Scirpy is an extension to Scanpy and adheres to its workflow principles:

  • The API is divided into preprocessing (pp), tools (tl), and plotting (pl).

  • All functions work on AnnData objects.

  • The AnnData instance is modified inplace, unless the functions is called with the keyword argument inplace=False.

We decided to handle a few minor points differenlty to Scanpy:

Data structure

For instructions how to load data into scirpy, see Loading adaptive Immune Receptor (IR)-sequencing data with Scirpy.

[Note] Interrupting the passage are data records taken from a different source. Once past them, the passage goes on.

(* ===== verification/FieldData.v ===== *)
(** * What the data encryptors share

    The encryptors of containers, messages, entries and file metadata encode
    the same kind of fields in the same way; here are the pieces they have in
    common: the readable copy of the public metadata, the comparison of field
    checksums, and the result of a decryption. *)

From Stdlib Require Import ZArith Lia Strings.String Strings.Byte.
From stdpp Require Import base list gmap.
From S2P Require Import Prelude Bytes CoreTypes Crypto CryptoSuite Dynamic Encryptors Dio.

(** A condition [a || b || ...] whose parts may throw. *)
Fixpoint any_of (l : list (outcome bool)) : outcome bool :=
  match l with
  | [] => Ret false
  | m :: l => b ← m; if (b : bool) then Ret true else any_of l
  end.

Lemma any_of_false l : any_of l = Ret false <-> Forall (fun m => m = Ret false) l.
Proof.
  induction l as [|m l IH]; cbn; [by split|].
  rewrite Forall_cons, <- IH. destruct m as [[]|e]; cbn; intuition congruence.
Qed.

Section Fields.
Context `{!CryptoService} `{!Dynamic}.

(** [fieldChecksums.at(k) != sha256(encoded)] *)
Definition sum_differs (sums : checksums) (k encoded : bytes) : outcome bool :=
  v ← at_key sums k; Ret (bool_decide (v <> sha256 encoded)).

Lemma sum_differs_false sums k e : sum_differs sums k e = Ret false <-> sums !! k = Some (sha256 e).
Proof.
  unfold sum_differs, at_key. destruct (sums !! k) as [v|]; cbn; [|done].
  unfold_st. split.
  - intros [= Hb]. apply bool_decide_eq_false, dec_stable in Hb. by subst.
  - intros [= ->]. by rewrite bool_decide_eq_false_2 by tauto.
Qed.

(** The readable copy of the public metadata: empty when it is not an object. *)
Definition parsed_object (publicMeta : bytes) : option Var :=
  match parse_json_object publicMeta with Ret v => Some v | Throw _ => None end.

(** Both texts are compared once the copy is known to be there. *)
Definition texts_differ (publicMeta : bytes) (copy : outcome bytes) : outcome bool :=
  v ← parse_json_object publicMeta;
  c ← copy;
  Ret (bool_decide (stringify v <> c)).

Definition object_differs (publicMetaObject : option Var) (publicMeta : bytes) : outcome bool :=
  match publicMetaObject with
  | None => Ret false
  | Some o => texts_differ publicMeta (Ret (stringify o))
  end.

(** The same check guarded by [isEmpty()] instead of its negation. *)
Definition empty_object_differs (publicMetaObject : option Var) (publicMeta : bytes) : outcome bool :=
  match publicMetaObject with
  | Some _ => Ret false
  | None => texts_differ publicMeta stringify_empty
  end.

Lemma object_differs_parsed d : object_differs (parsed_object d) d = Ret false.
Proof.
  unfold object_differs, parsed_object, texts_differ. destruct (parse_json_object d) as [v|] eqn:E; [|done].
  unfold_st. by rewrite bool_decide_eq_false_2 by tauto.
Qed.
End Fields.

(** ** Results of a decryption

    [status] and [set_status] access the field [statusCode] of a result. *)
Class HasStatus (R : Type) := {
  status : R -> option exn;
  set_status : option exn -> R -> R;
  status_set s r : status (set_status s r) = s;
}.

Section Guarded.
Context `{HasStatus R}.
Implicit Types body : ST R unit.

Lemma guarded_success body init r :
  guarded body set_status init = Ret r -> status r = None -> body init = (Ret tt, r).
Proof.
  unfold guarded. destruct (body init) as [[[]|e] s]; [by intros [= ->]|].
  destruct e; intros [= <-]; by rewrite status_set.
Qed.

Lemma guarded_ret body init r : body init = (Ret tt, r) -> guarded body set_status init = Ret r.
Proof. intros E. unfold guarded. by rewrite E. Qed.

Lemma guarded_throw body init r e : body init = (Throw e, r) -> e <> UndefinedBehaviour ->
  guarded body set_status init = Ret (set_status (Some (status_of e)) r).
Proof. intros E He. unfold guarded. rewrite E. by destruct e. Qed.
End Guarded.

(** ** Looking a named field up *)
Ltac sum_lookup := repeat first
  [ rewrite lookup_insert_eq | rewrite lookup_singleton_eq
  | rewrite lookup_insert_ne by (vm_compute; congruence) ]; reflexivity.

Scirpy leverages the AnnData data structure which combines a gene expression matrix (.X), gene-level annotations (.var) and cell-level annotations (.obs) into a single object. AnnData forms the basis for the Scanpy analysis workflow for single-cell transcriptomics data.

_images/anndata.svg

Image by F. Alex Wolf.

Scirpy adds the following IR-related columns to AnnData.obs:

  • has_ir: True for all cells with an adaptive immune receptor

  • IR_VJ_1_<attr>/IR_VJ_2_<attr>: columns related to the primary and secondary VJ-chain of a receptor (TRA, TRG, IGK, or IGL)

  • IR_VDJ_1_<attr>/IR_VDJ_2_<attr>: columns related to the primary and secondary VDJ-chain of a receptor (TRB, TRD, or IGH)

Where <attr> is any of:

  • locus: The IGMT locus name of the chain (TRA, IGH, etc.)

  • c_gene, v_gene, d_gene, j_gene: The gene symbols of the respective genes

  • cdr3 and cdr3_nt: The amino acoid and nucleotide sequences of the CDR3 regions

  • junction_ins: The number of nucleotides inserted in the VD + DJ junctions or the VJ junction, respectively.